アイリスオーヤマ サーキュレーターアイ DC JET (PCF-SDC15T-EC-W)はこの価格帯のなかでもコストパフォーマンスが高く、静音性やお手入れのしやすさでも評価を得ているモデルです。

予算20,000円以上:さらに高機能を求めるなら

この価格帯になると、空気清浄機能付きやデザイン性を追求したモデル、スマートホーム連携ができるモデルなどが出てきます。

こんな人に向いています

  • デザインやブランドにこだわりがある
  • 空気清浄など複数の機能を一台にまとめたい
  • インテリアとしても重視したい

こんな人には向いていません

  • シンプルに空気循環だけできればいい

ただし、この価格帯はサーキュレーターの「値段」という観点からはやや特殊な領域です。空気循環という本来の目的だけを考えると、ミドル価格帯のDCモーターモデルで十分なケースが多いでしょう。

よくある疑問

サーキュレーターと扇風機は何が違うの?

扇風機は「人に風を当てて涼しさを感じる」ことが目的。一方、サーキュレーターは「部屋の空気を循環させる」ことが目的です。サーキュレーターは直進性の高い風を生み出せるように設計されており、エアコンと併用することで部屋全体を効率的に冷暖房できます。

首振り機能は必要?

空気循環が目的なら「なくても問題ない」というのが専門家の見解です。むしろ一方向に風を固定した方が効率的に空気をかき混ぜられます。ただし、衣類乾燥など別の用途にも使いたい場合はあった方が便利でしょう。

どのメーカーがいい?

アイリスオーヤマ、山善(YAMAZEN)、シャープ、THREEUPなど、多くのメーカーが製品を展開しています。価格帯や機能のバランスを比較して、自分の使い方に合ったものを選ぶのがおすすめです。

サーキュレーターの価格を考えるときのまとめ

サーキュレーターの値段を決める最大のポイントは、モーターの種類(DCかACか)搭載機能です。

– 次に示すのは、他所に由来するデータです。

Lemma on_segment_at A B C :
  orientation A B C = 0%Z -> point_on_segment C A B = true ->
  exists s, in_unit s /\ fst (along A B s) == inject_Z (fst C) /\ snd (along A B s) == inject_Z (snd C).
Proof.
  destruct A as [ax ay], B as [bx by_], C as [cx cy]. unfold orientation, point_on_segment, along. cbn [fst snd].
  rewrite !andb_true_iff, !Z.leb_le. intros O [[[X0 X1] Y0] Y1].
  destruct (Z.eq_dec ax bx) as [->|Hx]; [destruct (Z.eq_dec ay by_) as [->|Hy]|].
  - exists 0. rewrite Z.min_id in *. rewrite Z.max_id in *. assert (cx = bx) as -> by lia. assert (cy = by_) as -> by lia.
    split; [split; lra|]. split; ring.
  - destruct (fraction_at ay by_ cy) as (s & S & E); [done|lia|]. exists s. split; [done|]. split; [|done].
    assert (cx = bx) as -> by nia. ring.
  - destruct (fraction_at ax bx cx) as (s & S & E); [done|lia|]. exists s. split; [done|]. split; [done|].
    assert (inject_Z ((bx - ax) * (cy - ay) - (by_ - ay) * (cx - ax)) == 0) as O' by by rewrite O.
    unfold Z.sub in O'. repeat (rewrite inject_Z_plus in O' || rewrite inject_Z_mult in O' || rewrite inject_Z_opp in O').
    assert (~ inject_Z bx - inject_Z ax == 0) as Hq by (intros Z0; apply Hx, inject_Z_injective; lra).
    pose proof (Qmult_comp _ _ (Qeq_refl (inject_Z by_ - inject_Z ay)) _ _ E) as M.
    assert ((inject_Z bx - inject_Z ax) * (inject_Z ay + s * (inject_Z by_ - inject_Z ay) - inject_Z cy) == 0) as K by lra.
    apply Qmult_integral in K as [K|K]; [done|lra].
Qed.

Lemma in_rect_Proper q q' r : fst q == fst q' -> snd q == snd q' -> in_rect q' r -> in_rect q r.
Proof. intros E1 E2 [[? ?] [? ?]]. unfold in_rect. split; lra. Qed.

(** What a positive answer says of the orientations. *)
Definition opposite (a b : Z) : Prop := (a * b <= 0 /\ a <> b)%Z.

Lemma touch_elim A B C D :
  segments_touch_or_cross A B C D = true ->
  end_on_other A B C D \/
  opposite (orientation A B C) (orientation A B D) /\ opposite (orientation C D A) (orientation C D B).
Proof.
  unfold segments_touch_or_cross, end_on_other, opposite. cbv zeta.
  repeat match goal with |- (if ?c then _ else _) = true -> _ => destruct c eqn:E; [rewrite andb_true_iff, Z.eqb_eq in E; by auto 6|clear E] end.
  rewrite andb_true_iff. intros [H1 H2]. right.
  repeat match goal with H : context [Z.ltb ?a ?b] |- _ => destruct (Z.ltb_spec a b) end; try done; nia.
Qed.

Definition crossing A B C D : Prop :=
  end_on_other A B C D \/
  opposite (orientation A B C) (orientation A B D) /\ opposite (orientation C D A) (orientation C D B).

Lemma crossing_swap A B C D : crossing A B C D -> crossing (swap A) (swap B) (swap C) (swap D).
Proof.
  unfold crossing, end_on_other, opposite.
  rewrite !orientation_swap, !point_on_segment_swap, !Z.mul_opp_opp, !opp_zero, !Z.opp_inj_wd. done.
Qed.

Lemma crosses_horizontal A B xs xe c :
  crossing A B (xs, c) (xe, c) ->
  exists s, in_unit s /\ snd (along A B s) == inject_Z c /\
    inject_Z (Z.min xs xe) <= fst (along A B s) <= inject_Z (Z.max xs xe).
Proof.
  assert (fin : forall s x, fst (along A B s) == inject_Z x -> (Z.min xs xe <= x <= Z.max xs xe)%Z ->
    inject_Z (Z.min xs xe) <= fst (along A B s) <= inject_Z (Z.max xs xe)).
  { intros s x E [H1 H2]. rewrite E. by rewrite <- !Zle_Qle. }
  assert (ends : forall p s, fst (along A B s) == inject_Z (fst p) -> snd (along A B s) == inject_Z (snd p) ->
    in_unit s -> point_on_segment p (xs, c) (xe, c) = true ->
    exists s, in_unit s /\ snd (along A B s) == inject_Z c /\
      inject_Z (Z.min xs xe) <= fst (along A B s) <= inject_Z (Z.max xs xe)).
  { intros p s E1 E2 S H. unfold point_on_segment in H. cbn [fst snd] in H. rewrite !andb_true_iff, !Z.leb_le, Z.min_id, Z.max_id in H.
    exists s. split; [done|]. split; [|apply (fin s (fst p)); [done|lia]]. assert (snd p = c) as <- by lia. done. }
  intros [[[O H]|[[O H]|[[O H]|[O H]]]]|[[O12 _] [O34 N34]]].
  - destruct (on_segment_at A B _ O H) as (s & S & E1 & E2). exists s. cbn in *. split; [done|]. split; [done|]. apply (fin s xs); [done|lia].
  - destruct (on_segment_at A B _ O H) as (s & S & E1 & E2). exists s. cbn in *. split; [done|]. split; [done|]. apply (fin s xe); [done|lia].
  - apply (ends A 0); [cbn; ring..|split; lra|done].
  - apply (ends B 1); [cbn; ring..|split; lra|done].
  - destruct A as [ax ay], B as [bx by_]. unfold orientation in O34, N34. cbn [fst snd] in O34, N34.
    assert (ay <> by_) as Hne by (intros ->; apply N34; ring).
    assert (Z.min ay by_ <= c <= Z.max ay by_)%Z as Hc.
    { rewrite !Z.sub_diag, !Z.mul_0_l, !Z.sub_0_r in O34, N34.
      assert ((xe - xs) * (xe - xs) * ((ay - c) * (by_ - c)) <= 0)%Z as K.
      { refine (Z.le_trans _ _ _ _ O34). apply Z.eq_le_incl. ring. }
      assert (0 < (xe - xs) * (xe - xs))%Z as K2 by (destruct (Z.eq_dec xe xs) as [->|]; [rewrite Z.sub_diag, !Z.mul_0_l in N34; lia|nia]).
      assert ((ay - c) * (by_ - c) <= 0)%Z as K3 by nia.
      clear - K3. destruct (Z.le_gt_cases ay c), (Z.le_gt_cases by_ c); nia. }
    destruct (fraction_at ay by_ c Hne Hc) as (s & S & E). exists s. split; [done|]. split; [done|].
    rewrite Zle_Qle, inject_Z_mult in O12. cbn [fst snd] in O12.
    rewrite !(orientation_at _ _ _ _ _ _ s E) in O12. change (inject_Z 0) with 0 in O12. unfold along. cbn [fst snd].
    set (x := inject_Z ax + s * (inject_Z bx - inject_Z ax)) in *. clearbody x.
    assert (0 < (inject_Z by_ - inject_Z ay) * (inject_Z by_ - inject_Z ay)).
    { assert (~ inject_Z by_ - inject_Z ay == 0) by (intros Z0; apply Hne, inject_Z_injective; lra).
      destruct (Qlt_le_dec 0 (inject_Z by_ - inject_Z ay)); [nra|].
      assert (inject_Z by_ - inject_Z ay < 0) by (apply Qle_lteq in q as [|]; [done|lra]). nra. }
    assert ((x - inject_Z xs) * (x - inject_Z xe) <= 0) as K.
    { apply Qnot_lt_le. intros K. assert (0 < (inject_Z by_ - inject_Z ay) * (inject_Z by_ - inject_Z ay) * ((x - inject_Z xs) * (x - inject_Z xe))) by (by apply Qmult_lt_0_compat). lra. }
    destruct (Z.le_ge_cases xs xe) as [Q|Q]; rewrite ?Z.min_l, ?Z.max_r, ?Z.min_r, ?Z.max_l by done;
      rewrite Zle_Qle in Q; split; nra.
Qed.

Lemma crosses_vertical A B ys ye c :
  crossing A B (c, ys) (c, ye) ->
  exists s, in_unit s /\ fst (along A B s) == inject_Z c /\
    inject_Z (Z.min ys ye) <= snd (along A B s) <= inject_Z (Z.max ys ye).
Proof. intros H%crossing_swap. apply (crosses_horizontal (swap A) (swap B) ys ye c H). Qed.

(** The nearest point of a rectangle, axis by axis. *)
Lemma axis_nearest lo hi p :
  (lo <= hi)%Z -> exists x, (lo <= x <= hi)%Z /\ ((p - x) * (p - x) = Z.max (Z.max (lo - p) 0) (p - hi) ^ 2)%Z.
Proof.
  intros O. exists (Z.max lo (Z.min p hi)). split; [lia|]. rewrite Z.pow_2_r.
  destruct (Z.le_gt_cases p lo) as [C|C]; [|destruct (Z.le_gt_cases hi p) as [C'|C']].
  - rewrite Z.min_l, Z.max_l by lia. replace (Z.max _ (p - hi)) with (lo - p)%Z by lia. ring.
  - rewrite Z.min_r, Z.max_r by lia. replace (Z.max _ (p - hi)) with (p - hi)%Z by lia. ring.
  - rewrite Z.min_l, Z.max_r by lia. replace (Z.max _ (p - hi)) with 0%Z by lia. ring.
Qed.

Lemma meets_end A B radius_um r s p :
  (0 < r_width_um r)%Z -> (0 < r_height_um r)%Z -> in_unit s ->
  fst (along A B s) == inject_Z (fst p) -> snd (along A B s) == inject_Z (snd p) ->
  (point_rect_distance_squared p r <= radius_um ^ 2)%Z -> meets_rect A B radius_um r.
Proof.
  intros Hw Hh S E1 E2 H. unfold point_rect_distance_squared in H. cbv zeta in H.
  destruct (axis_nearest (r_x_um r) (right_um r) (fst p)) as (x & X & Ex); [unfold right_um; lia|].
  destruct (axis_nearest (r_y_um r) (top_um r) (snd p)) as (y & Y & Ey); [unfold top_um; lia|].
  rewrite <- Ex, <- Ey, Z.pow_2_r, Zle_Qle in H.
  exists (inject_Z x, inject_Z y). split.
  - unfold in_rect. cbn [fst snd]. rewrite <- !Zle_Qle. lia.
  - exists s. split; [done|]. unfold distance2. cbn [fst snd]. rewrite E1, E2.
    unfold Z.sub in H. repeat (rewrite inject_Z_plus in H || rewrite inject_Z_mult in H || rewrite inject_Z_opp in H). lra.
Qed.

Lemma within_corner A B (k : point) radius_um :
  point_segment_within_radius k A B radius_um = true -> within_capsule A B radius_um (inject_Z (fst k), inject_Z (snd k)).
Proof.
  destruct A as [ax ay], B as [bx by_], k as [kx ky]. unfold point_segment_within_radius, within_capsule, distance2, along.
  cbn [fst snd]. rewrite !Z.pow_2_r.
  set (sx := (bx - ax)%Z). set (sy := (by_ - ay)%Z). set (px := (kx - ax)%Z). set (py := (ky - ay)%Z).
  set (len2 := (sx * sx + sy * sy)%Z). set (proj := (px * sx + py * sy)%Z).
  assert (E : forall s, (inject_Z ax + s * (inject_Z bx - inject_Z ax) - inject_Z kx) * (inject_Z ax + s * (inject_Z bx - inject_Z ax) - inject_Z kx) +
      (inject_Z ay + s * (inject_Z by_ - inject_Z ay) - inject_Z ky) * (inject_Z ay + s * (inject_Z by_ - inject_Z ay) - inject_Z ky)
      == inject_Z (px * px + py * py) - 2 * s * inject_Z proj + s * s * inject_Z len2).
  { intros s. unfold proj, len2, px, py, sx, sy, Z.sub. to_Q. ring. }
  assert (start : (px * px + py * py <=? radius_um * radius_um)%Z = true -> exists t, in_unit t /\
    (inject_Z ax + t * (inject_Z bx - inject_Z ax) - inject_Z kx) * (inject_Z ax + t * (inject_Z bx - inject_Z ax) - inject_Z kx) +
    (inject_Z ay + t * (inject_Z by_ - inject_Z ay) - inject_Z ky) * (inject_Z ay + t * (inject_Z by_ - inject_Z ay) - inject_Z ky)
      <= inject_Z radius_um * inject_Z radius_um).
  { intros H. rewrite Z.leb_le, Zle_Qle, inject_Z_mult in H. exists 0. split; [split; lra|]. rewrite (E 0). lra. }
  destruct (Z.eqb_spec len2 0) as [L|L]; [done|]. destruct (Z.leb_spec proj 0) as [P|P]; [done|].
  destruct (Z.leb_spec len2 proj) as [Q|Q]; intros H; rewrite Z.leb_le, Zle_Qle in H.
  - exists 1. split; [split; lra|]. rewrite (E 1). refine (Qle_trans _ _ _ _ _); [|rewrite <- inject_Z_mult; apply H].
    apply Qle_lteq. right. unfold proj, len2, px, py, sx, sy, Z.sub. to_Q. ring.
  - assert (0 < len2)%Z as L0 by lia. rewrite Zlt_Qlt in L0, P, Q. change (inject_Z 0) with 0 in L0, P.
    assert (~ inject_Z len2 == 0) as Hq by lra.
    exists (inject_Z proj / inject_Z len2). split.
    { split; [apply Qle_shift_div_l; lra|apply Qle_shift_div_r; lra]. }
    rewrite (E _).
    assert ((px * sy - py * sx) * (px * sy - py * sx) = (px * px + py * py) * len2 - proj * proj)%Z as X by (unfold len2, proj; ring).
    rewrite X in H. unfold Z.sub in H. rewrite inject_Z_plus, inject_Z_opp, !inject_Z_mult in H.
    assert (inject_Z (px * px + py * py) - 2 * (inject_Z proj / inject_Z len2) * inject_Z proj +
      inject_Z proj / inject_Z len2 * (inject_Z proj / inject_Z len2) * inject_Z len2 ==
      (inject_Z (px * px + py * py) * inject_Z len2 - inject_Z proj * inject_Z proj) / inject_Z len2) as -> by (by field).
    apply Qle_shift_div_r; [done|]. lra.
Qed.

Lemma meets_side A B radius_um r C D :
  (0 < r_width_um r)%Z -> (0 < r_height_um r)%Z ->
  (C, D) ∈ zip (rect_corners r) (tail (rect_corners r) ++ take 1 (rect_corners r)) ->
  segments_touch_or_cross A B C D = true -> meets_rect A B radius_um r.
Proof.
  intros Hw Hh Hk H%touch_elim. assert (r_x_um r < right_um r /\ r_y_um r < top_um r)%Z as [HL HD].
  { unfold right_um, top_um. lia. }
  unfold rect_corners in Hk. cbn [tail take app zip zip_with] in Hk.
  repeat (apply elem_of_cons in Hk as [[= -> ->]|Hk]); [..|by apply not_elem_of_nil in Hk].
  - destruct (crosses_horizontal _ _ _ _ _ H) as (s & S & E & B0 & B1). rewrite ?Z.min_l, ?Z.max_r in * by lia.
    apply (meets_at A B radius_um r s S). rewrite Zlt_Qlt in HL, HD. split; lra.
  - destruct (crosses_vertical _ _ _ _ _ H) as (s & S & E & B0 & B1). rewrite ?Z.min_l, ?Z.max_r in * by lia.
    apply (meets_at A B radius_um r s S). rewrite Zlt_Qlt in HL, HD. split; lra.
  - destruct (crosses_horizontal _ _ _ _ _ H) as (s & S & E & B0 & B1). rewrite ?Z.min_r, ?Z.max_l in * by lia.
    apply (meets_at A B radius_um r s S). rewrite Zlt_Qlt in HL, HD. split; lra.
  - destruct (crosses_vertical _ _ _ _ _ H) as (s & S & E & B0 & B1). rewrite ?Z.min_r, ?Z.max_l in * by lia.
    apply (meets_at A B radius_um r s S). rewrite Zlt_Qlt in HL, HD. split; lra.
Qed.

  • エントリー価格帯(3,000円〜6,000円台):ACモーター搭載のシンプルモデル。初期費用を抑えたい人向け
  • ミドル価格帯(7,000円〜15,000円台):DCモーター搭載で省エネ・静音。長く使うならこの価格帯がおすすめ
  • ハイエンド価格帯(20,000円以上):多機能モデル。特別なこだわりがある人向け

価格だけで選ぶのではなく、自分の使い方と照らし合わせて選ぶことが大切です。就寝時に使いたいなら静音性、年間を通して使いたいなら省エネ性を重視するなど、優先順位を決めてみてください。

なお、記事内で紹介した価格は2026年6月時点のものです。製品の価格はセールや在庫状況によって変動するため、購入時には各販売ページで最新の価格を必ず確認するようにしましょう。

あなたの生活スタイルに合った一台が見つかりますように。